• [WHAT YOU ARE ASKED TO DO]
Report each line from the data below that holds the word "HfindB".

+++ DATA EXTRACTS +++

Lemma shimMethod_installs (r : Handlers) (t : loc) (target : Obj)
    (object : Value) (k className : string) (options : Options) (st : State)
    (original : Value) (w e c : bool) :
  findProperty st object k = Some (PData original w e c) ->
  heap st !! t = Some target ->
  (exists old e' c', findProperty st (VObj t) k = Some (PData old true e' c'))
  \/ (props target = [] /\ proto target = None) ->
  let shim := VObj (length (heap st)) in
  exists st',
    _shimMethod r (VObj t) object k className options st = (Ret tt, st')
    /\ closureOf st' shim = Some (MethodShim original k className options)
    /\ carriesMarker st' shim = true
    /\ findProperty st' (VObj t) k = Some (assignedProperty target k shim)
    /\ logged st' = logged st
    /\ (forall l, l <> t -> l < length (heap st) -> heap st' !! l = heap st !! l)
    /\ (forall r' anyOptions,
           _shimReturnValue r' shim anyOptions st' = (Ret shim, st'))
    /\ (exists target',
           heap st' !! t = Some target'
           /\ ownProperty (props target') k
              = Some (assignedProperty target k shim)).
Proof.
  intros Hmember Ht Hassign shim.
  set (f := length (heap st)).
  set (function := functionObject (MethodShim original k className options)).
  set (sA := withHeap (heap st ++ [function]) st).
  assert (t < f) as Hlt by (eapply lookup_lt_Some; exact Ht).
  assert (heap sA !! t = Some target) as HtA
    by (unfold sA; cbn [heap withHeap]; now apply lookup_app_l_Some).
  assert ((exists old e' c', findProperty sA (VObj t) k = Some (PData old true e' c'))
          \/ findProperty sA (VObj t) k = None) as HassignA.
  { destruct Hassign as [(old & e' & c' & H) | [Hprops Hproto]].
    - left. exists old, e', c'. now apply findProperty_alloc.
    - right. unfold findProperty. cbn [lookupChain]. rewrite HtA, Hprops, Hproto.
      reflexivity. }
  set (target' := objPut target k (assignedProperty target k shim)).
  set (sB := withHeap (<[t := target']> (heap sA)) sA).
  assert (heap sB !! t = Some target') as HtB.
  { unfold sB. cbn [heap withHeap]. apply list_lookup_insert_eq.
    eapply lookup_lt_Some. exact HtA. }
  assert (findProperty sB (VObj t) k = Some (assignedProperty target k shim))
    as HfindB.
  { eapply findProperty_own; [exact HtB |]. unfold target'. cbn [objPut props].
    apply ownProperty_put_eq. }
  assert (heap sB !! f = Some function) as HfB.
  { unfold sB, sA. cbn [heap withHeap]. rewrite list_lookup_insert_ne by lia.
    rewrite lookup_app_r by (unfold f; lia). now rewrite Nat.sub_diag. }
  set (function' := objPut function "__TraceAnything__"
                           (assignedProperty function "__TraceAnything__"
                                             (VBool true))).
  set (st' := withHeap (<[f := function']> (heap sB)) sB).
  assert (heap st' !! f = Some function') as Hf'.
  { unfold st'. cbn [heap withHeap]. apply list_lookup_insert_eq.
    eapply lookup_lt_Some. exact HfB. }
  assert (carriesMarker st' shim = true) as Hmarked.
  { unfold carriesMarker, shim. fold f.
    now rewrite (findProperty_own st' f function' "__TraceAnything__"
                   (PData (VBool true) true true true) Hf' eq_refl). }
  exists st'.
  split; [| split; [| split; [| split; [| split; [| split; [| split]]]]]].
  - unfold _shimMethod.
    rewrite (bind_Ret _ _ _ _ _ (getMember_data r _ _ _ _ _ _ _ Hmember)).
    rewrite (bind_Ret _ _ st shim sA) by reflexivity.
    rewrite (bind_Ret _ _ _ _ _ (setMember_stores r sA t target k shim HtA
                                                  HassignA)).
    fold target' sB.
    assert (getMember r (VObj t) k sB = (Ret shim, sB)) as Hget.
    { unfold assignedProperty in HfindB.
      destruct (ownProperty (props target) k) as [[? ? ? ? | ? ? ? ?] |];
        eapply getMember_data; exact HfindB. }
    rewrite (bind_Ret _ _ _ _ _ Hget).
    unfold shim. fold f.
    rewrite (setMember_stores r sB f function "__TraceAnything__" (VBool true) HfB).
    + reflexivity.
    + right. unfold findProperty. cbn [lookupChain]. now rewrite HfB.
  - unfold closureOf, kindOf, shim. fold f. now rewrite Hf'.
  - exact Hmarked.
  - unfold st'. unfold findProperty in *. cbn [heap withHeap] in *.
    rewrite length_insert.
    cbn [lookupChain] in *. rewrite list_lookup_insert_ne by lia.
    cbn [heap withHeap] in HtB. rewrite HtB in *.
    unfold target' in *. cbn [objPut props] in *.
    now rewrite ownProperty_put_eq in *.
  - reflexivity.
  - intros l Hl Hlen. unfold st', sB, sA. cbn [heap withHeap].
    rewrite !list_lookup_insert_ne by lia.
    now apply lookup_app_l.
  - intros r' anyOptions. now apply shimReturnValue_marked.
  - exists target'. split.
    + unfold st'. cbn [heap withHeap]. rewrite list_lookup_insert_ne by lia.
      exact HtB.
    + unfold target'. cbn [objPut props]. apply ownProperty_put_eq.
Qed.

(** X18.  [_shimMethod] on a member holding a stored function, installed on
    an object where the member can be assigned (it is found there as a
    writable stored value, or the object is a new empty wrapper): the member
    of the traced object becomes a newly made function that closes over the
    original function, and that function carries the "already instrumented"
    marker -- so when such a function is itself returned from a traced
    method, the propagator hands it back untouched.  Nothing is logged, and
    no other object is changed. *)
Theorem shimMethod_installs_marked_shim (r : Handlers) (t : loc) (target : Obj)
    (object : Value) (k className : string) (options : Options) (st : State)
    (original : Value) (w e c : bool) :
  findProperty st object k = Some (PData original w e c) ->
  heap st !! t = Some target ->
  (exists old e' c', findProperty st (VObj t) k = Some (PData old true e' c'))
  \/ (props target = [] /\ proto target = None) ->
  let shim := VObj (length (heap st)) in
  exists st',
    _shimMethod r (VObj t) object k className options st = (Ret tt, st')
    /\ closureOf st' shim = Some (MethodShim original k className options)
    /\ carriesMarker st' shim = true
    /\ findProperty st' (VObj t) k = Some (assignedProperty target k shim)
    /\ logged st' = logged st
    /\ (forall l, l <> t -> l < length (heap st) -> heap st' !! l = heap st !! l)
    /\ (forall r' anyOptions,
           _shimReturnValue r' shim anyOptions st' = (Ret shim, st')).
Proof.
  intros Hmember Ht Hassign shim.
  destruct (shimMethod_installs r t target object k className options st
              original w e c Hmember Ht Hassign)
    as (st' & Hshim & Hclosure & Hmarked & Hfind & Hlog & Hframe & Hback & _).
  exists st'. now repeat split.
Qed.

(** ** The listener wrapper without a correlated member *)

Lemma listenerShim_no_value r traced listener className eventName options
      corresponding this event st id st1 :
  corresponding = CorrNull \/ corresponding = CorrName "" ->
  _getId r traced className options st = (Ret id, st1) ->
  listenerShim r traced listener className eventName options corresponding
               this [event] st
  = forwardEvent r listener this event
      (emit (eventRecord (clock st) traced id className eventName event None) st1).
Proof.
  intros Hcorr Hid. unfold listenerShim. cbn [nth].
  rewrite bind_now, (bind_Ret _ _ _ _ _ Hid).
  destruct Hcorr as [-> | ->]; cbn [truthy String.eqb negb];
    now rewrite bind_ret, bind_logger.
Qed.

(** X19.  A listener wrapper for which no member was found (or the empty
    name was configured) emits one Event record without a [value] field and
    then forwards the event: to the listener itself, called on the wrapper's
    receiver with the event, when the listener has no [handleEvent] member;
    to the listener's stored [handleEvent] function otherwise -- called on
    the wrapper's receiver, not on the listener object.  The wrapper's
    outcome is the outcome of the forwarded call. *)
Theorem listener_wrapper_forwards (n : nat) (shim traced listener this event : Value)
    (className eventName : string) (options : Options)
    (corresponding : Corresponding) (st st1 : State) (id : Value) :
  closureOf st shim
  = Some (ListenerShim traced listener className eventName options corresponding) ->
  corresponding = CorrNull \/ corresponding = CorrName "" ->
  _getId (handlers native n) traced className options st = (Ret id, st1) ->
  let st2 := emit (eventRecord (clock st) traced id className eventName event
                               None) st1 in
  (forall l,
      listener = VObj l ->
      findProperty st2 listener "handleEvent" = None ->
      call native (S n) shim this [event] st
      = call native n listener this [event] st2)
  /\ (forall handleEvent w e c,
         findProperty st2 listener "handleEvent"
         = Some (PData handleEvent w e c) ->
         truthy handleEvent = true ->
         call native (S n) shim this [event] st
         = call native n handleEvent this [event] st2).
Proof.
  intros Hshim Hcorr Hid st2.
  assert (call native (S n) shim this [event] st
          = forwardEvent (handlers native n) listener this event st2) as Hcall.
  { rewrite (call_closure _ _ _ _ _ _ Hshim). cbn [applyClosure].
    now apply listenerShim_no_value. }
  split.
  - intros l -> Hnone. rewrite Hcall. unfold forwardEvent.
    assert (getMember (handlers native n) (VObj l) "handleEvent" st2
            = (Ret VUndefined, st2)) as Hget.
    { unfold getMember. rewrite Hnone.
      destruct (kindOf st2 (VObj l)) as [[| | | |] |]; reflexivity. }
    now rewrite (bind_Ret _ _ _ _ _ Hget).
  - intros handleEvent w e c Hfound Htruthy. rewrite Hcall. unfold forwardEvent.
    pose proof (getMember_data (handlers native n) _ _ _ _ _ _ _ Hfound) as Hget.
    rewrite (bind_Ret _ _ _ _ _ Hget), Htruthy.
    now rewrite (bind_Ret _ _ _ _ _ Hget).
Qed.

(** ** Members that hold a promise *)

Lemma promiseEvent_logs r traced k className options suffix field v st id st1 :
  _getId r traced className options st = (Ret id, st1) ->
  promiseEvent r traced k className options suffix field [v] st
  = (Ret VUndefined,
     emit (eventRecord (clock st) traced id className (k +:+ suffix)
                       (VObj (length (heap st1))) None)
          (withHeap (heap st1 ++ [mkObj None [(field, PData v true true true)]
                                        KPlain]) st1)).
Proof.
  intros Hid. unfold promiseEvent. cbn [nth].
  rewrite bind_now, (bind_Ret _ _ _ _ _ Hid).
  erewrite bind_Ret; [| reflexivity].
  now rewrite bind_logger.
Qed.
(** * daily_ai4s_paper: the paper pipeline, embedded and verified

    A shallow embedding of the Python sources

      - [src/data_models.py]  (PaperCandidate, AnalyzedPaper)
      - [src/cache.py]        (the dedup cache)
      - [src/filter.py]       (the relevance filter)
      - [src/analysis.py]     (the paper analyzer)
      - [src/fetcher.py]      (the source fetchers)
      - [src/graph.py]        (the four pipeline nodes)

    Python code that talks to the outside (clock, HTTP, the language model,
    the PDF library, the file system) is written in a small state-and-
    exception monad [Py] over a [World]; everything the outside answers is
    taken from a record [External] of oracles, so every definition below
    evaluates on concrete inputs. *)

From stdpp Require Import gmap strings list fin_maps pretty.
From Stdlib Require Import ZArith Ascii.

Set Warnings "-register-all".

Open Scope string_scope.
Open Scope Z_scope.

(** ** Python strings

    A Python [str] is modelled by a Rocq [string]; a character stands for
    the code point of the same number (U+0000 .. U+00FF). *)

Module PyStr.

(** [bool(s)]: a string is falsy exactly when it is empty. *)
Definition truthy (s : string) : bool :=
  match s with EmptyString => false | String _ _ => true end.

Definition code (c : ascii) : Z := Z.of_nat (nat_of_ascii c).

Definition between (lo hi : Z) (c : ascii) : bool :=
  (lo <=? code c) && (code c <=? hi).

(** Whitespace as [str.strip()] and the regex class [\s] see it. *)
Definition is_space (c : ascii) : bool :=
  between 9 13 c || between 28 32 c || (code c =? 133) || (code c =? 160).

(** The regex class [\w]: alphanumeric characters and the underscore. *)
Definition is_word (c : ascii) : bool :=
  between 48 57 c || between 65 90 c || between 97 122 c || (code c =? 95)
  || (code c =? 170) || (code c =? 178) || (code c =? 179) || (code c =? 181)
  || (code c =? 185) || (code c =? 186) || between 188 190 c
  || between 192 214 c || between 216 246 c || between 248 255 c.

Fixpoint lstrip (s : string) : string :=
  match s with
  | String c s' => if is_space c then lstrip s' else s
  | EmptyString => EmptyString
  end.

Fixpoint rstrip (s : string) : string :=
  match s with
  | String c s' =>
      let r := rstrip s' in
      if is_space c && negb (truthy r) then EmptyString else String c r
  | EmptyString => EmptyString
  end.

+++

• [SOLUTION TO THIS EXERCISE]
    as HfindB.
    { unfold assignedProperty in HfindB.
        eapply getMember_data; exact HfindB. }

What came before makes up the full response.